CAPoW: Context-Aware AI-Assisted Proof of Work based DDoS Defense
Trisha Chakraborty, Shaswata Mitra, Sudip Mittal
TL;DR
CAPoW addresses DDoS defense by fusing context-aware AI with adaptive proof-of-work puzzles. It learns normal request patterns from server logs across context attributes (e.g., IP, time, flow) using an ensemble of base models (DAbR, TAM, Flow) to compute a context score $\Phi$, which a policy component maps to PoW difficulty. The resulting puzzles impose resource and latency costs on attackers, throttling attack throughput while preserving legitimate access. The authors implement a demonstrator and validate it on CIC-IDS2017, showing that contextual deviations can be translated into increased puzzle difficulty to deter adversaries, and they discuss policy design and future work including PoS or human-in-the-loop enhancements.
Abstract
Critical servers can be secured against distributed denial of service (DDoS) attacks using proof of work (PoW) systems assisted by an Artificial Intelligence (AI) that learns contextual network request patterns. In this work, we introduce CAPoW, a context-aware anti-DDoS framework that injects latency adaptively during communication by utilizing context-aware PoW puzzles. In CAPoW, a security professional can define relevant request context attributes which can be learned by the AI system. These contextual attributes can include information about the user request, such as IP address, time, flow-level information, etc., and are utilized to generate a contextual score for incoming requests that influence the hardness of a PoW puzzle.

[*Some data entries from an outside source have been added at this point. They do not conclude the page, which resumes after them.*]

Lemma coalesced_taken l1 b b' l2 a size split :
  coalesced false (l1 ++ b :: l2) -> b_free b = true -> b_free b' = false ->
  coalesced false (l1 ++ b' :: split_rest a size split ++ l2).
Proof.
  rewrite !coalesced_app. simpl. intros (H1 & H2 & H3) Hf Hf'.
  rewrite Hf in *. rewrite Hf', andb_false_r. repeat split; [done|].
  destruct split; simpl; [done|]. by apply coalesced_weaken.
Qed.

(** Why [binder_alloc_buf] gave [buffer_size] as it did. *)
Definition fit_choice (size sz bs : Z) : Prop :=
  bs = size /\ sz <= size + sizeof_binder_buffer + 4 \/
  bs = size + sizeof_binder_buffer /\ size + sizeof_binder_buffer + 4 < sz.

Lemma fit_choice_split size sz bs :
  fit_choice size sz bs -> bs <> size -> size + sizeof_binder_buffer <= sz.
Proof. intros [[? _]|[_ ?]]; [done|lia]. Qed.

(** The shape of the state after [take_buffer]: list, trees and budget. *)
Record taken_state (p : proc_mem) (l1 : list binder_buffer) (b : binder_buffer)
    (l2 : list binder_buffer) (size bs ds os : Z) (async : bool) (p' : proc_mem) : Prop := {
  tk_frame : same_frame p p';
  tk_buffers : buffers p' = l1 ++ taken ds os async b
                 :: split_rest (b_addr b) size (negb (bs =? size)) ++ l2;
  tk_layout : layout (mtop p) (buffers p');
  tk_free_perm : inorder (free_buffers p') ≡ₚ free_addrs (buffers p');
  tk_free_sorted : sorted_by (binder_buffer_size p') (inorder (free_buffers p'));
  tk_alloc_perm : inorder (allocated_buffers p') ≡ₚ alloc_addrs (buffers p');
  tk_alloc_sorted : sorted_by_lt (fun a => a) (inorder (allocated_buffers p'));
  tk_async : free_async_space p' =
    if async then u64 (free_async_space p - (size + sizeof_binder_buffer))
    else free_async_space p
}.

Lemma same_frame_mtop p p' : same_frame p p' -> mtop p' = mtop p.
Proof. intros (_ & _ & E1 & _ & _ & E2). unfold mtop. congruence. Qed.

Lemma same_frame_trans p q r : same_frame p q -> same_frame q r -> same_frame p r.
Proof. unfold same_frame. intuition congruence. Qed.

Lemma same_frame_size p p' y :
  same_frame p p' -> addrs (buffers p') = addrs (buffers p) ->
  binder_buffer_size p' y = binder_buffer_size p y.
Proof. intros (_ & _ & ? & _ & _ & ?) ?. by apply binder_buffer_size_ext. Qed.

Lemma take_buffer_state p l1 b l2 size bs ds os async :
  mem_core p -> buffers p = l1 ++ b :: l2 -> b_free b = true ->
  0 <= size -> size mod 8 = 0 ->
  (bs <> size -> size + sizeof_binder_buffer <= binder_buffer_size p (b_addr b)) ->
  exists p', take_buffer p (b_addr b) size bs ds os async = Ret p' /\
    taken_state p l1 b l2 size bs ds os async p'.
Proof.
  intros Hc E Hf Hs Hs8 Hsplit. pose proof (wf_layout _ Hc) as Hl. rewrite E in Hl.
  rewrite (binder_buffer_size_split p l1 b l2) in Hsplit by (done || apply Hc).
  destruct (claim_buffer_spec p l1 b l2) as
    (p1 & E1 & F1 & Fa & B1 & Pf1 & Sf1 & Pa1 & Sa1); [done..|].
  pose proof (same_frame_mtop _ _ F1) as Ft.
  assert (addrs (buffers p1) = addrs (buffers p)) as A1 by (by rewrite B1, E, !addrs_app).
  destruct (split_buffer_spec p1 l1 (set_free false b) l2 size bs) as
    (p2 & E2 & F2 & Ga & Gt & B2 & L2 & Pf2 & Sf2); [done|done| |done| |done|done| |].
  { rewrite Ft. eapply layout_addrs; [|apply (wf_layout _ Hc)]. done. }
  { eapply sorted_by_ext; [|exact Sf1]. intros y _. symmetry. by apply same_frame_size. }
  { intros Hne. rewrite Ft. specialize (Hsplit Hne). simpl. lia. }
  simpl in B2, L2, E2, Pf2. rewrite Ft in L2. rewrite <- B2 in Pf2.
  pose proof (layout_fresh_l _ _ _ _ L2) as Hf1.
  pose proof (layout_fresh_r _ _ _ _ L2) as Hf2. rewrite <- B2 in L2.
  unfold take_buffer. rewrite E1. simpl. rewrite E2. simpl.
  eexists. split; [done|].
  match goal with |- taken_state _ _ _ _ _ _ _ _ _ ?q => set (p' := q) end.
  assert (same_frame p2 p') as F3 by (unfold p', same_frame; by destruct async).
  assert (buffers p' = l1 ++ taken ds os async b
            :: split_rest (b_addr b) size (negb (bs =? size)) ++ l2) as B3.
  { transitivity (update_buffer (b_addr b) (set_sizes ds os async) (buffers p2));
      [unfold p'; by destruct async|].
    rewrite B2. by apply (update_buffer_split _ l1 (set_free false b)). }
  assert (addrs (buffers p') = addrs (buffers p2)) as A3 by (by rewrite B3, B2, !addrs_app).
  assert (free_buffers p' = free_buffers p2 /\ allocated_buffers p' = allocated_buffers p1)
    as [T1 T2] by (unfold p'; by destruct async).
  split; rewrite ?T1, ?T2.
  - by eapply same_frame_trans; [eapply same_frame_trans|].
  - done.
  - eapply layout_addrs; [symmetry; exact A3|done].
  - rewrite Pf2, B3, B2. by rewrite !free_addrs_app.
  - eapply sorted_by_ext; [|exact Sf2]. intros y _. symmetry. by apply same_frame_size.
  - rewrite Pa1, B3, alloc_addrs_app, alloc_addrs_cons, alloc_addrs_app, split_rest_alloc.
    simpl. apply Permutation_middle.
  - done.
  - unfold p'. destruct async; simpl; by rewrite Ga, Fa.
Qed.

Lemma async_total_le p : mem_core p ->
  0 <= async_total (buffers p) /\ buffer_size p / 2 < 2 ^ 64.
Proof.
  intros Hc. split; [by apply (async_total_nonneg p)|].
  destruct (wf_size _ Hc) as [Hs _]. unfold SZ_4M in *.
  Z.to_euclidean_division_equations. lia.
Qed.

(** Sizes of the buffers that were allocated before are unchanged. *)
Lemma taken_state_size p l1 b l2 size bs ds os async p' x :
  mem_core p -> buffers p = l1 ++ b :: l2 ->
  taken_state p l1 b l2 size bs ds os async p' -> x ∈ l1 ++ l2 ->
  binder_buffer_size p' (b_addr x) = binder_buffer_size p (b_addr x).
Proof.
  intros Hc E Ht Hx. pose proof (tk_layout _ _ _ _ _ _ _ _ _ _ Ht) as L'.
  destruct (tk_frame _ _ _ _ _ _ _ _ _ _ Ht) as (_ & _ & Fb & _ & _ & Fs).
  pose proof (tk_buffers _ _ _ _ _ _ _ _ _ _ Ht) as B'.
  rewrite !binder_buffer_size_data_end, Fb, Fs. f_equal. rewrite E, B' in *.
  set (m := taken ds os async b :: split_rest (b_addr b) size (negb (bs =? size))) in *.
  change (_ :: split_rest _ _ _ ++ l2) with (m ++ l2) in *. symmetry.
  pose proof (layout_NoDup _ _ L') as Hnd. rewrite !addrs_app in Hnd.
  assert (fresh_in (b_addr x) m) as Hm.
  { unfold fresh_in. intros Hin.
    apply NoDup_app in Hnd as (_ & Hd & Hnd). apply NoDup_app in Hnd as (_ & Hd2 & _).
    apply elem_of_app in Hx as [Hx|Hx].
    - apply (Hd (b_addr x)); [apply elem_of_addrs; eauto|]. apply elem_of_app. by left.
    - apply (Hd2 (b_addr x)); [done|apply elem_of_addrs; eauto]. }
  apply (data_end_replace _ l1 [b] m); [done| |done|apply fresh_or_in].
  apply fresh_in_cons in Hm as [Hm _]. apply fresh_in_cons. split; [done|apply not_elem_of_nil].
Qed.

Lemma taken_state_core p l1 b l2 bs ds os async p' :
  let size := buffer_request ds os in
  mem_core p -> buffers p = l1 ++ b :: l2 -> b_free b = true ->
  0 <= ds <= size -> 0 <= os <= size ->
  size <= binder_buffer_size p (b_addr b) ->
  (bs <> size -> size + sizeof_binder_buffer <= binder_buffer_size p (b_addr b)) ->
  (async = true -> size + sizeof_binder_buffer <= free_async_space p) ->
  taken_state p l1 b l2 size bs ds os async p' ->
  mem_core p' /\ free_async_space p' =
    free_async_space p - (if async then size + sizeof_binder_buffer else 0).
Proof.
  intros size Hc E Hf Hds Hos Hsz Hsplit Hasync Ht.
  pose proof (fun x => taken_state_size p l1 b l2 size bs ds os async p' x Hc E Ht) as Hsame.
  destruct Ht as [F B L Pf Sf Pa Sa As]. pose proof (same_frame_mtop _ _ F) as Ft.
  destruct F as (_ & _ & Fb & _ & _ & Fs).
  destruct (async_total_le p Hc) as [Htot Hbig]. pose proof (wf_async _ Hc) as Hsum.
  pose proof (wf_async_pos _ Hc) as Hpos.
  pose proof (buffer_request_range ds os) as Hr. fold size in Hr.
  assert (free_async_space p' =
    free_async_space p - (if async then size + sizeof_binder_buffer else 0)) as As'.
  { rewrite As. destruct async; [|lia]. specialize (Hasync eq_refl).
    unfold sizeof_binder_buffer in *. rewrite u64_small; lia. }
  split; [|done]. split; rewrite ?Fb, ?Fs, ?Ft; try done; try apply Hc.
  - rewrite B, <- (wf_first _ Hc), E. by destruct l1.
  - intros x Hx Hxf. rewrite B in Hx.
    apply elem_of_app in Hx as [Hx|[->|[Hx|Hx]%elem_of_app]%elem_of_cons].
    + rewrite Hsame by set_solver. apply Hc; [rewrite E; set_solver|done].
    + simpl. split; [done|]. split; [done|].
      assert (layout (mtop p') (buffers p')) as L' by (by rewrite Ft).
      pose proof (binder_buffer_size_split p' l1 _ _ B L') as Esz. simpl in Esz. rewrite Esz.
      rewrite (binder_buffer_size_split p l1 b l2) in Hsz by (done || apply Hc).
      rewrite Ft. simpl. fold size. destruct (bs =? size); simpl in *; [done|].
      unfold buffer_data. lia.
    + destruct (bs =? size); simpl in Hx; [by apply not_elem_of_nil in Hx|].
      apply list_elem_of_singleton in Hx as ->. done.
    + rewrite Hsame by set_solver. apply Hc; [rewrite E; set_solver|done].
  - rewrite As', B. rewrite E in Hsum. rewrite async_total_app in *. simpl in *.
    rewrite async_total_app, split_rest_async. unfold async_charge in *.
    rewrite Hf in Hsum. simpl in *. fold size. destruct async; lia.
  - rewrite As'. destruct async; [|lia]. specialize (Hasync eq_refl). lia.
Qed.
Lemma shape_views l : forall l', shape <$> l = shape <$> l' ->
  addrs l = addrs l' /\ free_addrs l = free_addrs l' /\ alloc_addrs l = alloc_addrs l' /\
  async_total l = async_total l' /\
  (forall f, coalesced f l <-> coalesced f l') /\ (forall top, occ top l = occ top l').
Proof.
  induction l as [|b l IH]; intros [|c l'] E; try done.
  injection E as Ea Ef Eas Ed Eo El.
  assert (forall top, next_addr top l = next_addr top l') as En.
  { destruct l, l'; try done. by injection El. }
  destruct (IH l' El) as (I1 & I2 & I3 & I4 & I5 & I6).
  rewrite !free_addrs_cons, !alloc_addrs_cons. simpl. unfold async_charge.
  rewrite Ef, Eas, Ed, Eo, Ea, I1, I2, I3, I4. split; [done|]. split; [done|].
  split; [done|]. split; [done|]. split.
  - intros f. by rewrite I5.
  - intros top. by rewrite I6, En.
Qed.

Lemma shape_in (l l' : list binder_buffer) (b : binder_buffer) : shape <$> l = shape <$> l' -> b ∈ l ->
  exists c, c ∈ l' /\ shape c = shape b.
Proof.
  intros E Hb. assert (shape b ∈ shape <$> l') as Hin.
  { rewrite <- E. apply list_elem_of_fmap. eauto. }
  apply list_elem_of_fmap in Hin as (c & ? & ?). eauto.
Qed.

Lemma mem_wf_shape p l' :
  mem_wf p -> shape <$> l' = shape <$> buffers p -> mem_wf (set_buffers p l').
Proof.
  intros Hwf E. pose proof (wf_core _ Hwf) as Hc. set (p' := set_buffers p l').
  destruct (shape_views _ _ E) as (I1 & I2 & I3 & I4 & I5 & I6).
  assert (forall a, binder_buffer_size p' a = binder_buffer_size p a) as Hsize.
  { intros a. by apply binder_buffer_size_ext. }
  split; [split| |]; try apply Hc.
  - change (buffer p') with (buffer p). rewrite <- (wf_first _ Hc). simpl.
    destruct l', (buffers p); try done. by injection E.
  - eapply layout_addrs; [symmetry; exact I1|apply Hc].
  - intros b Hb Hf. rewrite Hsize. destruct (shape_in _ _ b E Hb) as (c & Hc' & Es).
    injection Es as Ea Ef Eas Ed Eo. rewrite <- Ed, <- Eo, <- Ea.
    apply Hc; [done|congruence].
  - rewrite (wf_free_perm _ Hc : inorder (free_buffers p') ≡ₚ _). simpl. by rewrite I2.
  - eapply sorted_by_ext; [|apply (wf_free_sorted _ Hc)]. by intros y _.
  - rewrite (wf_alloc_perm _ Hc : inorder (allocated_buffers p') ≡ₚ _). simpl. by rewrite I3.
  - simpl. rewrite I4. apply Hc.
  - simpl. apply I5, Hwf.
  - intros i. simpl. rewrite I6. apply Hwf.
Qed.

These puzzles need to be solved by a user before the server begins to process their request. Solving puzzles slow down the volume of incoming adversarial requests. Additionally, the framework compels the adversary to incur a cost per request, hence making it expensive for an adversary to prolong a DDoS attack. We include the theoretical foundations of the CAPoW framework along with a description of its implementation and evaluation.